Data for this exercise: Begin

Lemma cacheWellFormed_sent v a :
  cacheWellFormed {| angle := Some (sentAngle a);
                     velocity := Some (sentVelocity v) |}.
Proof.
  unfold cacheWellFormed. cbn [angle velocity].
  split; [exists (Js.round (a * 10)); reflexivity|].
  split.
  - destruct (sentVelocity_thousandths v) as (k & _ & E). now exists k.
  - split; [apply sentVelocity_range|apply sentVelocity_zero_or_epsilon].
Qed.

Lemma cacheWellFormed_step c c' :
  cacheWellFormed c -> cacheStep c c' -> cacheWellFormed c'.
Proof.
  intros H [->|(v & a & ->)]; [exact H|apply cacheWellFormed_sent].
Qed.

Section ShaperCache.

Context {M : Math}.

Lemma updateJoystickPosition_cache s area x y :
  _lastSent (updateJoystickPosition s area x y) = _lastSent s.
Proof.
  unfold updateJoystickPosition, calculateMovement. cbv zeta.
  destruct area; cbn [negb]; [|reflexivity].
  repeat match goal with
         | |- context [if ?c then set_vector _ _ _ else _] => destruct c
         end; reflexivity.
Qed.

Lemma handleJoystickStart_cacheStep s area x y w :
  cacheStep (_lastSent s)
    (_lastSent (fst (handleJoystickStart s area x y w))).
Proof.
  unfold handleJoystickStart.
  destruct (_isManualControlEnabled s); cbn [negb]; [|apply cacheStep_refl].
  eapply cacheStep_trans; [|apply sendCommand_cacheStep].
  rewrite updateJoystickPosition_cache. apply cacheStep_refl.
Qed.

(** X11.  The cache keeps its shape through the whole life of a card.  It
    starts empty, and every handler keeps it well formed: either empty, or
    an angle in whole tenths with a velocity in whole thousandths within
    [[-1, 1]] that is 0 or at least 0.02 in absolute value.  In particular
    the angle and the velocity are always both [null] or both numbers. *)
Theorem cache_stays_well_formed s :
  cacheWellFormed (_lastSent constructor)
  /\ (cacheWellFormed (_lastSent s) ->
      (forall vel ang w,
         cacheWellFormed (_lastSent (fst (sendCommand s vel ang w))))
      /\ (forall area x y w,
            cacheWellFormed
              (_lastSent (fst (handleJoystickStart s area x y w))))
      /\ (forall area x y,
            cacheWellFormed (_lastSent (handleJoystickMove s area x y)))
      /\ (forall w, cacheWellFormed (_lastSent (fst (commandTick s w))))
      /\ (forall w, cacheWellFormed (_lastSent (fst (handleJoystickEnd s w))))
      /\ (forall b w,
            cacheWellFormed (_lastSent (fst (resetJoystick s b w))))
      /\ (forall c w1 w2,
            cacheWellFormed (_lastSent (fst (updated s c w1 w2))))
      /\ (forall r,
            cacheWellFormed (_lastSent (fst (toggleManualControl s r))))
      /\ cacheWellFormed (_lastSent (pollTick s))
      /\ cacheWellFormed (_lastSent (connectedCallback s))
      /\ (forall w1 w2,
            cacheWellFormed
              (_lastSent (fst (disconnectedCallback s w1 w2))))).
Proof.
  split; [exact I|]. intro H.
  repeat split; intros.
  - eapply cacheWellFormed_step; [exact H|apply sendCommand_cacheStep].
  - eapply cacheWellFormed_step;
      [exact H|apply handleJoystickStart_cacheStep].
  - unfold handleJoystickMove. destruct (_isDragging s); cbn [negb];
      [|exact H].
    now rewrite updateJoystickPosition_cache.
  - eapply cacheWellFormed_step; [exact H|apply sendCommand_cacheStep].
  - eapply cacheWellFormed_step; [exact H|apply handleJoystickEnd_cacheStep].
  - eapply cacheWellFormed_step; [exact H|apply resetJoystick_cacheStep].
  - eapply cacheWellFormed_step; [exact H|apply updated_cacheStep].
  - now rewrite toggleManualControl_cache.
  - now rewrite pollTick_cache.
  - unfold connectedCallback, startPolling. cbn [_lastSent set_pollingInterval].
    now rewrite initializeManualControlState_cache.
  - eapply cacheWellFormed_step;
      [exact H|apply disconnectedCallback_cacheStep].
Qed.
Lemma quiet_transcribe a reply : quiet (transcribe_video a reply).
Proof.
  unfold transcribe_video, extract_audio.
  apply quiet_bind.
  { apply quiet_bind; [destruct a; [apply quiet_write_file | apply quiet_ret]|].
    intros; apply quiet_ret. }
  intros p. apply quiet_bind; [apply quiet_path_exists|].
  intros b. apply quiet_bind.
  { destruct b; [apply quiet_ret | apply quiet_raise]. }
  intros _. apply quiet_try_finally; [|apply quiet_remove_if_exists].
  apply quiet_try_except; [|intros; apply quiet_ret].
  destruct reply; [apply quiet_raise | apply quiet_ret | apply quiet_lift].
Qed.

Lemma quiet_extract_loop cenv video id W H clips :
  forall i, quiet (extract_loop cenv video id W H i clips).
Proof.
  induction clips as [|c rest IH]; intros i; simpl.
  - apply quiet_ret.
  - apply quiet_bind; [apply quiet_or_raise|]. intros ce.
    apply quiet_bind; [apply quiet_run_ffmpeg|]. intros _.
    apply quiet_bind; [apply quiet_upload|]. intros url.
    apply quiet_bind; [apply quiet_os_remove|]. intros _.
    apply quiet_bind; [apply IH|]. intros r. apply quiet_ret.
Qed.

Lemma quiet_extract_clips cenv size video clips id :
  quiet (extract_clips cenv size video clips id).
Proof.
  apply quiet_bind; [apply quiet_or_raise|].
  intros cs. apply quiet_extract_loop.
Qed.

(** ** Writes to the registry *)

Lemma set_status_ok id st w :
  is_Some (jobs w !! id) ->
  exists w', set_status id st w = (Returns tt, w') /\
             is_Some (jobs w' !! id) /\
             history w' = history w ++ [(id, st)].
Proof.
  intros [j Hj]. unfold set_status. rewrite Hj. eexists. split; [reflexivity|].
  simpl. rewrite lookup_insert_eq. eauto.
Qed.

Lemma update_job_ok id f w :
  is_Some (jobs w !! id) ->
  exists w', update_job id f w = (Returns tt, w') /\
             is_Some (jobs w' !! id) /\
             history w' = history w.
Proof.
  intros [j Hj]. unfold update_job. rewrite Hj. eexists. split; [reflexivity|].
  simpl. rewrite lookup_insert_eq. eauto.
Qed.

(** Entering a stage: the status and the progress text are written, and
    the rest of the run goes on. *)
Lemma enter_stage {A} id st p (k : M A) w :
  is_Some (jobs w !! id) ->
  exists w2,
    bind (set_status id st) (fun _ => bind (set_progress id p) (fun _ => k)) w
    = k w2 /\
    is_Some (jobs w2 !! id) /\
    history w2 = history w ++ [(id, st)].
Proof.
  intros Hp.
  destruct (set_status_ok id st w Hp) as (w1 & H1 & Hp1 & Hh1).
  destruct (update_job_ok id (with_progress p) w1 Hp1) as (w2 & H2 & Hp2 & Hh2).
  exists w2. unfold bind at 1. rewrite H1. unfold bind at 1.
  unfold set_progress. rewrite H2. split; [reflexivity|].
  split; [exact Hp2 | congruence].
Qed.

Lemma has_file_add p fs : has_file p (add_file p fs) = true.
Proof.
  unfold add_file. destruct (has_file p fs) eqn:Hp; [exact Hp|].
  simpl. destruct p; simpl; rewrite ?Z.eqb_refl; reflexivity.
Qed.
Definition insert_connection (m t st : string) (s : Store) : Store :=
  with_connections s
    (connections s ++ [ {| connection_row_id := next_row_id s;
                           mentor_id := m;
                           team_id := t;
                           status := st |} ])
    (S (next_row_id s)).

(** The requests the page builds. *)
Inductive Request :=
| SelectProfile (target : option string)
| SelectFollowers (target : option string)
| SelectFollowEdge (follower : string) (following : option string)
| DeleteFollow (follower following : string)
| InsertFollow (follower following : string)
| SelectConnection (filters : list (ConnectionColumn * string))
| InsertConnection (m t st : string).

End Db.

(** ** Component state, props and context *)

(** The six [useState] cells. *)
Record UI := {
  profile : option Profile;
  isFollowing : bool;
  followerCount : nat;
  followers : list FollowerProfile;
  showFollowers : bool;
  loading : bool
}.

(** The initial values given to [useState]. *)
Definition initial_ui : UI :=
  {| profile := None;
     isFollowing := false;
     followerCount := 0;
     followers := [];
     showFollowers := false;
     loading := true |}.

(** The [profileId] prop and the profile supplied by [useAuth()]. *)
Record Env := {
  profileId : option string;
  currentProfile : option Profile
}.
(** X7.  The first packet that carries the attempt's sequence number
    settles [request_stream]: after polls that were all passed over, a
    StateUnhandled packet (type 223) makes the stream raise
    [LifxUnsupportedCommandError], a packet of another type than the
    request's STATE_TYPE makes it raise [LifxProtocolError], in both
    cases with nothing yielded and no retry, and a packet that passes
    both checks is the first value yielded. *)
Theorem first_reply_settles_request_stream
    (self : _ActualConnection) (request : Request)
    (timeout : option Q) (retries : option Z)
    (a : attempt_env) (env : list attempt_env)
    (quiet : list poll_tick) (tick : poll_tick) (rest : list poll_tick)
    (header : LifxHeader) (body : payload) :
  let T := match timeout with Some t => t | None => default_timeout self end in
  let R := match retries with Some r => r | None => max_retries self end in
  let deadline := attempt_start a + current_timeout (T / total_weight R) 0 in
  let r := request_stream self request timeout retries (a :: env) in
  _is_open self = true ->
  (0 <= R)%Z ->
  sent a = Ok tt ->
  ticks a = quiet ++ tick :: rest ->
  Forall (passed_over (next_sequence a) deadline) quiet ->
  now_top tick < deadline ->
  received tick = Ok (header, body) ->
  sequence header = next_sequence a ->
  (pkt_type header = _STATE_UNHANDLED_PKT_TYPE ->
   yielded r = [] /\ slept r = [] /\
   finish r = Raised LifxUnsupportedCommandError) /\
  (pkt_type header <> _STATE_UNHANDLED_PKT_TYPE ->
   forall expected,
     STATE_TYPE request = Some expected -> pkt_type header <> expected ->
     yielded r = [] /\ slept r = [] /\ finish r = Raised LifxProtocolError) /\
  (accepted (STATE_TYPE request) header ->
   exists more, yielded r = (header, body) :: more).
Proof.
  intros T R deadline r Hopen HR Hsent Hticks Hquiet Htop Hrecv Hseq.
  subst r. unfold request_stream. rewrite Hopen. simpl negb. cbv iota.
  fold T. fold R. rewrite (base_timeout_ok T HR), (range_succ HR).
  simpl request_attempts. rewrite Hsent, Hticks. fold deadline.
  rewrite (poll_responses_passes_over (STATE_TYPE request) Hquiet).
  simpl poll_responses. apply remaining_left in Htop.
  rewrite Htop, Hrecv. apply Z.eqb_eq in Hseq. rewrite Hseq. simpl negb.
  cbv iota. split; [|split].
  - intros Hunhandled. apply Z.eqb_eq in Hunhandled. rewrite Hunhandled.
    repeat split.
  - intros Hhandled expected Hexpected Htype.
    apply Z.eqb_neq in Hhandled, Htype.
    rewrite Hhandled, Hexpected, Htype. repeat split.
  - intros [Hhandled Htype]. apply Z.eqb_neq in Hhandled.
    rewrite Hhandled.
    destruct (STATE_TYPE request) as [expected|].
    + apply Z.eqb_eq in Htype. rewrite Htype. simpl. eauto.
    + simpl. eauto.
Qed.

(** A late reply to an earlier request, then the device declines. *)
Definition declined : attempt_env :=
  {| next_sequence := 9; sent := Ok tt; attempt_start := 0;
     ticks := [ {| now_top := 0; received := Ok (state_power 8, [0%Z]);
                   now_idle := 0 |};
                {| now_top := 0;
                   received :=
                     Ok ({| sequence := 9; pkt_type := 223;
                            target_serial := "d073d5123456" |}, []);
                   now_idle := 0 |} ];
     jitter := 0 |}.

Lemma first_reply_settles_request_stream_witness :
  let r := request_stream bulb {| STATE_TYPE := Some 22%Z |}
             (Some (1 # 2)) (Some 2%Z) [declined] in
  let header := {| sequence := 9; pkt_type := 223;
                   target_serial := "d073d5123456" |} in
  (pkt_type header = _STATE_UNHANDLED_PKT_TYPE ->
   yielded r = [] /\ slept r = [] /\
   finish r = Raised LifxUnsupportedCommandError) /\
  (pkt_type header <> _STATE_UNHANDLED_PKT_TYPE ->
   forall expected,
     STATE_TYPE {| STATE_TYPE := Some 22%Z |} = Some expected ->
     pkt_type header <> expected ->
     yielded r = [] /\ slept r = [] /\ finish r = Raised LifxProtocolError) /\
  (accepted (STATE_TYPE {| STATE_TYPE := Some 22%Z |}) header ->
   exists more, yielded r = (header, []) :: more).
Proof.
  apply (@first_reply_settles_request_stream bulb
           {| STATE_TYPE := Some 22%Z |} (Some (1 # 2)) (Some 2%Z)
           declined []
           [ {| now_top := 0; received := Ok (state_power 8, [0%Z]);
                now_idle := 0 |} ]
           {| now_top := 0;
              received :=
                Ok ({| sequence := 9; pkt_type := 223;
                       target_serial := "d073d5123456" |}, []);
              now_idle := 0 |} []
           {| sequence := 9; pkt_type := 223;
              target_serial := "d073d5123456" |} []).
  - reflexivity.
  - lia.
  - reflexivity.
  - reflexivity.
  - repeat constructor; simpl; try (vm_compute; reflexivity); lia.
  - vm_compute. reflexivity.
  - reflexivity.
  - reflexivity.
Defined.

Data for this exercise: End

Your reply should be the number of lines in the listing above that contain "whole", with nothing added.

2